Lemma longest_spec {A} (qs : list (list A)) i b n :
  let r := longest i b n qs in
  (r = b ∧ ∀ k, 0 ≤ k < zlen qs → zlen qs.[k] ≤ n) ∨ (i ≤ r < i + zlen qs ∧ n < zlen qs.[r - i]).
Proof.
  revert i b n. induction qs as [|q qs IH]; intros i b n; cbn [longest].
  { left. split; [done|]. unfold zlen. simpl. lia. }
  assert (∀ k, 0 ≤ k → (q :: qs).[k + 1] = qs.[k]) as Hs.
  { intros k Hk. unfold zget. by replace (Z.to_nat (k + 1)) with (S (Z.to_nat k)) by lia. }
  assert (zlen (q :: qs) = zlen qs + 1) as Hl by (unfold zlen; simpl; lia).
  case_tests.
  - destruct (IH (i + 1) i (zlen q)) as [[-> Hall]|[Hr Hlt]]; right; [unfold zlen at 1; simpl length; split; [lia|]|].
    + by replace (i - i) with 0 by lia.
    + rewrite Hl. split; [lia|]. replace (_ - i) with (longest (i + 1) i (zlen q) qs - (i + 1) + 1) by lia.
      rewrite Hs by lia. lia.
  - destruct (IH (i + 1) b n) as [[-> Hall]|[Hr Hlt]]; [left|right].
    + split; [done|]. intros k Hk. destruct (decide (k = 0)) as [->|]; [done|].
      replace k with (k - 1 + 1) by lia. rewrite Hs by lia. apply Hall. lia.
    + rewrite Hl. split; [lia|]. replace (_ - i) with (longest (i + 1) b n qs - (i + 1) + 1) by lia.
      rewrite Hs by lia. lia.
Qed.

Lemma longest_nonempty {A} (qs : list (list A)) :
  0 < total qs → let b := longest 0 0 0 qs in 0 ≤ b < zlen qs ∧ 0 < zlen qs.[b].
Proof.
  intros Ht. destruct (longest_spec qs 0 0 0) as [[_ Hall]|[Hr Hlt]].
  - exfalso. assert (concat qs = []) as He; [|unfold total in Ht; by rewrite He in Ht].
    apply concat_nil_Forall, Forall_lookup. intros k l Hl.
    assert (0 ≤ Z.of_nat k < zlen qs) as Hk by (apply lookup_lt_Some in Hl; unfold zlen; lia).
    specialize (Hall _ Hk). unfold zget in Hall. rewrite Nat2Z.id, (list_lookup_total_correct _ _ _ Hl) in Hall.
    destruct l; [done|]. unfold zlen in Hall. simpl in Hall. lia.
  - rewrite Z.sub_0_r in Hlt. split; [lia|done].
Qed.

Lemma rep_fullest q limbo free qs :
  rep q limbo free qs → fullestChannel q = u8 (longest 0 0 0 (view (slots q) qs)).
Proof.
  intros R. unfold fullestChannel. f_equal. apply fullest_longest.
  apply Forall2_same_length_lookup_2; [by rewrite (rep_chans _ _ _ _ R), (rep_qs _ _ _ _ R)|].
  intros k ch l Hch Hl. pose proof (lookup_lt_Some _ _ _ Hch) as Hk. rewrite (rep_chans _ _ _ _ R) in Hk.
  destruct (rep_chan _ _ _ _ R (Z.of_nat k) ltac:(lia)) as (_ & _ & Hc & _). unfold zget in Hc.
  by rewrite Nat2Z.id, (list_lookup_total_correct _ _ _ Hch), (list_lookup_total_correct _ _ _ Hl) in Hc.
Qed.

(** ** Simulation *)

Lemma rep_evict q free qs b :
  rep q [] free qs → 0 ≤ b < 256 → 0 < zlen qs.[b] →
  ∃ i l q1, popChannelHead q b = (i, q1) ∧ rep q1 [i] free qs.[b := l] ∧ zlen l = zlen qs.[b] - 1 ∧
    view (slots q1) qs.[b := l] = (view (slots q) qs).[b := tail (view (slots q) qs).[b]] ∧
    cursor q1 = cursor q ∧ free_head q1 = free_head q ∧ used q1 = used q.
Proof.
  intros R Hb Hl. destruct qs.[b] as [|i l] eqn:Hq; [done|].
  destruct (rep_pop q free qs b i l R Hb Hq) as [Hi HR]. exists i, l, (popChannelHead q b).2.
  split_and!; try done.
  - rewrite <- Hi. apply surjective_pairing.
  - unfold zlen. simpl. lia.
  - rewrite view_zset, view_zget by (rewrite (rep_zqs _ _ _ _ R); lia). by rewrite Hq.
Qed.

Lemma rep_view_len q limbo free qs c :
  rep q limbo free qs → 0 ≤ c < 256 → zlen (view (slots q) qs).[c] = ch_count (channels q).[c].
Proof.
  intros R Hc. rewrite view_zget by (rewrite (rep_zqs _ _ _ _ R); lia).
  destruct (rep_chan _ _ _ _ R c Hc) as (_ & _ & -> & _). unfold zlen. by rewrite length_fmap.
Qed.

Lemma push_simulates q free qs c data now :
  rep q [] free qs → is_u8 c → is_u16 (zlen data) →
  ∃ free' qs', let '(o, q') := egress_step q (QPush c data now) in
    rep q' [] free' qs' ∧ fifos_step (abstraction q qs) (QPush c data now) = (o, abstraction q' qs').
Proof.
  intros R Hc Hd. cbn [egress_step fifos_step]. unfold EgressQueue_Push, fifos_push, EGRESS_FRAME_BYTES_MAX.
  pose proof (rep_zqs _ _ _ _ R) as Hzq. pose proof (rep_view_len _ _ _ _ c R ltac:(zlia)) as Hlen.
  pose proof (rep_total _ _ _ _ R) as Htot. destruct (rep_chan _ _ _ _ R c ltac:(zlia)) as (_ & _ & Hcnt & Hcap).
  cbn [abstraction fifo fifo_cursor]. rewrite Hlen, total_view.
  assert (0 ≤ c < 256) as Hc' by zlia. unfold EGRESS_QUEUE_CHANNEL_CAP in *.
  destruct (zlen data >? 84) eqn:Hsz; [by exists free, qs|bool_to_prop].
  destruct (ch_count (channels q).[c] >=? 64) eqn:Hfull; bool_to_prop.
  - destruct (rep_evict q free qs c R) as (i & l & q1 & -> & R1 & Hll & Hv & Hcur & _); [lia|lia|].
    destruct (rep_park q1 free _ c i data now R1) as [R2 Habs]; [lia| |lia|].
    { rewrite zget_zset_eq by lia. unfold EGRESS_QUEUE_CHANNEL_CAP. lia. }
    eexists free, _. split; [exact R2|]. by rewrite Habs, Hv, Hcur.
  - destruct (free_head q =? EGRESS_SLOT_NIL) eqn:Hfree; bool_to_prop; cbn [negb].
    + apply (linked_head_nil _ _ _ (rep_free _ _ _ _ R)) in Hfree as ->; [|intros; apply (rep_bound _ _ _ _ R); set_solver].
      change (zlen []) with 0 in Htot. replace (total qs <? 512) with false by (symmetry; apply Z.ltb_ge; lia).
      destruct (longest_nonempty (view (slots q) qs)) as [Hb1 Hb2]; [rewrite total_view; lia|].
      rewrite (rep_fullest _ _ _ _ R). set (b := longest 0 0 0 _) in *.
      assert (zlen (view (slots q) qs) = 256) as Hzv by (unfold zlen, view in *; by rewrite length_fmap).
      rewrite u8_id by lia. rewrite (rep_view_len _ _ _ _ b R) in Hb2 by lia.
      destruct (rep_chan _ _ _ _ R b ltac:(lia)) as (_ & _ & Hbc & _). rewrite Hbc in Hb2.
      destruct (rep_evict q [] qs b R) as (i & l & q1 & -> & R1 & Hll & Hv & Hcur & _); [lia|lia|].
      destruct (rep_park q1 [] _ c i data now R1) as [R2 Habs]; [lia| |lia|].
      { rewrite zget_zset by lia. unfold EGRESS_QUEUE_CHANNEL_CAP. case_tests; subst; lia. }
      eexists [], _. split; [exact R2|]. by rewrite Habs, Hv, Hcur.
    + destruct free as [|i free]; [by destruct (rep_free _ _ _ _ R)|].
      destruct (rep_take_free q i free qs R) as [Hh R1]. rewrite Hh.
      destruct (rep_park _ free qs c i data now R1) as [R2 Habs]; [lia|unfold EGRESS_QUEUE_CHANNEL_CAP; lia|lia|].
      replace (total qs <? 512) with true by (symmetry; apply Z.ltb_lt; unfold zlen in Htot; simpl in Htot; lia).
      eexists free, _. split; [exact R2|]. by rewrite Habs.
Qed.

Lemma pop_simulates q free qs c :
  rep q [] free qs → is_u8 c →
  ∃ free' qs', rep (EgressQueue_PopChannel q c) [] free' qs' ∧
    fifos_pop (abstraction q qs) c = abstraction (EgressQueue_PopChannel q c) qs'.
Proof.
  intros R Hc. assert (0 ≤ c < 256) as Hc' by zlia. unfold EgressQueue_PopChannel, fifos_pop.
  pose proof (rep_zqs _ _ _ _ R) as Hzq. destruct (rep_chan _ _ _ _ R c Hc') as (Hlk & _ & _ & _).
  case_tests.
  - apply (linked_head_nil _ _ _ Hlk) in Heqb; [|intros; by eapply (rep_chan_bound _ _ _ _ R c)].
    exists free, qs. split; [done|]. unfold abstraction. f_equal. cbn [fifo]. rewrite view_zget, Heqb by lia.
    apply list_insert_id. rewrite zget_lookup by (unfold zlen, view in *; rewrite length_fmap; lia). f_equal.
    rewrite view_zget by lia. by rewrite Heqb.
  - assert (0 < zlen qs.[c]) as Hpos.
    { destruct Hlk as [Hh _]. destruct qs.[c]; [done|]. unfold zlen. simpl. lia. }
    destruct (rep_evict q free qs c R) as (i & l & q1 & -> & R1 & Hll & Hv & Hcur & _ & _); [lia|lia|].
    eexists (i :: free), _. split; [exact (rep_give_free _ _ _ _ R1)|]. unfold abstraction. cbn [fifo fifo_cursor].
    rewrite <- Hv. cbn [with_free with_slots slots cursor]. rewrite Hcur. f_equal. apply view_ext. intros j Hj.
    pose proof (rep_zslots _ _ _ _ R1) as Hz.
    assert (i ≠ j) as Hne by (eapply (rep_limbo_fresh _ _ _ _ R1); [by left|apply elem_of_app; by right]).
    unfold contents. rewrite zget_zset_ne; [done| |eapply (rep_bound _ _ _ _ R1); set_solver|done].
    eapply (rep_bound _ _ _ _ R1). set_solver.
Qed.

Lemma next_simulates q free qs :
  rep q [] free qs →
  let '(c, q') := EgressQueue_NextPendingChannel q in
  rep q' [] free qs ∧ fifos_next (abstraction q qs) = (c, abstraction q' qs).
Proof.
  intros R. unfold EgressQueue_NextPendingChannel, fifos_next. change (Z.of_nat 256) with 256. cbn [abstraction fifo fifo_cursor].
  assert (∀ i k, ring_scan (λ c, zlen (view (slots q) qs).[c] >? 0) 256 (cursor q) i k =
    ring_scan (λ c, ch_count (channels q).[c] >? 0) 256 (cursor q) i k) as Hext.
  { intros i k. revert i. induction k as [|k IH]; intros i; cbn [ring_scan]; [done|].
    rewrite (rep_view_len _ _ _ _ _ R) by (by apply Z.mod_pos_bound). by rewrite IH. }
  rewrite Hext. destruct (ring_scan _ _ _ _ _) as [c|] eqn:Hs; [|by split].
  apply (ring_scan_nearest _ 256) in Hs as (Hc & _); [|lia]. pose proof (Z.mod_pos_bound (c + 1) 256 ltac:(lia)) as Hm.
  rewrite u8_id, u16_id by lia. split; [|done]. split; cbn [with_cursor slots channels free_head used cursor]; try apply R. lia.
Qed.

Lemma front_simulates q free qs c :
  rep q [] free qs → is_u8 c →
  OFront (EgressQueue_FrontOfChannel q c) (EgressQueue_FrontEnqueuedUs q c) = (fifos_step (abstraction q qs) (QFront c)).1.
Proof.
  intros R Hc. assert (0 ≤ c < 256) as Hc' by zlia. unfold EgressQueue_FrontOfChannel, EgressQueue_FrontEnqueuedUs.
  cbn [fifos_step abstraction fifo fst]. rewrite view_zget by (rewrite (rep_zqs _ _ _ _ R); lia).
  destruct (rep_chan _ _ _ _ R c Hc') as (Hlk & _).
  pose proof (linked_head_nil _ _ _ Hlk (λ j Hj, rep_chan_bound _ _ _ _ R c j Hc' Hj)) as Hnil.
  destruct qs.[c] as [|i l] eqn:Hq; destruct (Z.eqb_spec (ch_head (channels q).[c]) EGRESS_SLOT_NIL) as [He|He].
  - done.
  - by destruct He; apply Hnil.
  - by apply Hnil in He.
  - by destruct (linked_cons _ _ _ _ Hlk) as [-> _].
Qed.

Lemma egress_simulates q free qs op :
  rep q [] free qs → egress_op_ok op →
  ∃ free' qs', let '(o, q') := egress_step q op in
    rep q' [] free' qs' ∧ fifos_step (abstraction q qs) op = (o, abstraction q' qs').
Proof.
  intros R Hop. destruct op as [c data now|c| |c|c].
  - destruct Hop as (? & ? & _). by eapply push_simulates.
  - destruct (pop_simulates q free qs c R Hop) as (f' & qs' & R' & Habs). exists f', qs'. cbn. by rewrite Habs.
  - exists free, qs. pose proof (next_simulates q free qs R) as Hn. cbn.
    destruct (EgressQueue_NextPendingChannel q) as [o q']. destruct Hn as [? ->]. done.
  - exists free, qs. cbn [egress_step]. split; [done|].
    rewrite (front_simulates q free qs c R Hop). cbn [fifos_step fst].
    by destruct ((fifo _).[c]).
  - simpl in Hop. exists free, qs. cbn [egress_step fifos_step]. split; [done|]. cbn [abstraction fifo].
    rewrite total_view, (rep_view_len _ _ _ _ _ R) by zlia. do 2 f_equal.
    unfold EgressQueue_HasPending. rewrite (rep_used _ _ _ _ R). pose proof (rep_total _ _ _ _ R) as Ht.
    change (zlen []) with 0 in Ht. by replace (total qs) with (512 - zlen free) by lia.
Qed.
- - - - -
EXERCISE PROMPT: Retype, exactly and in full, the listing from its first line to the one holding "- destruct (IH (i + 1) b", both included.

YOUR RESPONSE:
Lemma longest_spec {A} (qs : list (list A)) i b n :
  let r := longest i b n qs in
  (r = b ∧ ∀ k, 0 ≤ k < zlen qs → zlen qs.[k] ≤ n) ∨ (i ≤ r < i + zlen qs ∧ n < zlen qs.[r - i]).
Proof.
  revert i b n. induction qs as [|q qs IH]; intros i b n; cbn [longest].
  { left. split; [done|]. unfold zlen. simpl. lia. }
  assert (∀ k, 0 ≤ k → (q :: qs).[k + 1] = qs.[k]) as Hs.
  { intros k Hk. unfold zget. by replace (Z.to_nat (k + 1)) with (S (Z.to_nat k)) by lia. }
  assert (zlen (q :: qs) = zlen qs + 1) as Hl by (unfold zlen; simpl; lia).
  case_tests.
  - destruct (IH (i + 1) i (zlen q)) as [[-> Hall]|[Hr Hlt]]; right; [unfold zlen at 1; simpl length; split; [lia|]|].
    + by replace (i - i) with 0 by lia.
    + rewrite Hl. split; [lia|]. replace (_ - i) with (longest (i + 1) i (zlen q) qs - (i + 1) + 1) by lia.
      rewrite Hs by lia. lia.
  - destruct (IH (i + 1) b n) as [[-> Hall]|[Hr Hlt]]; [left|right].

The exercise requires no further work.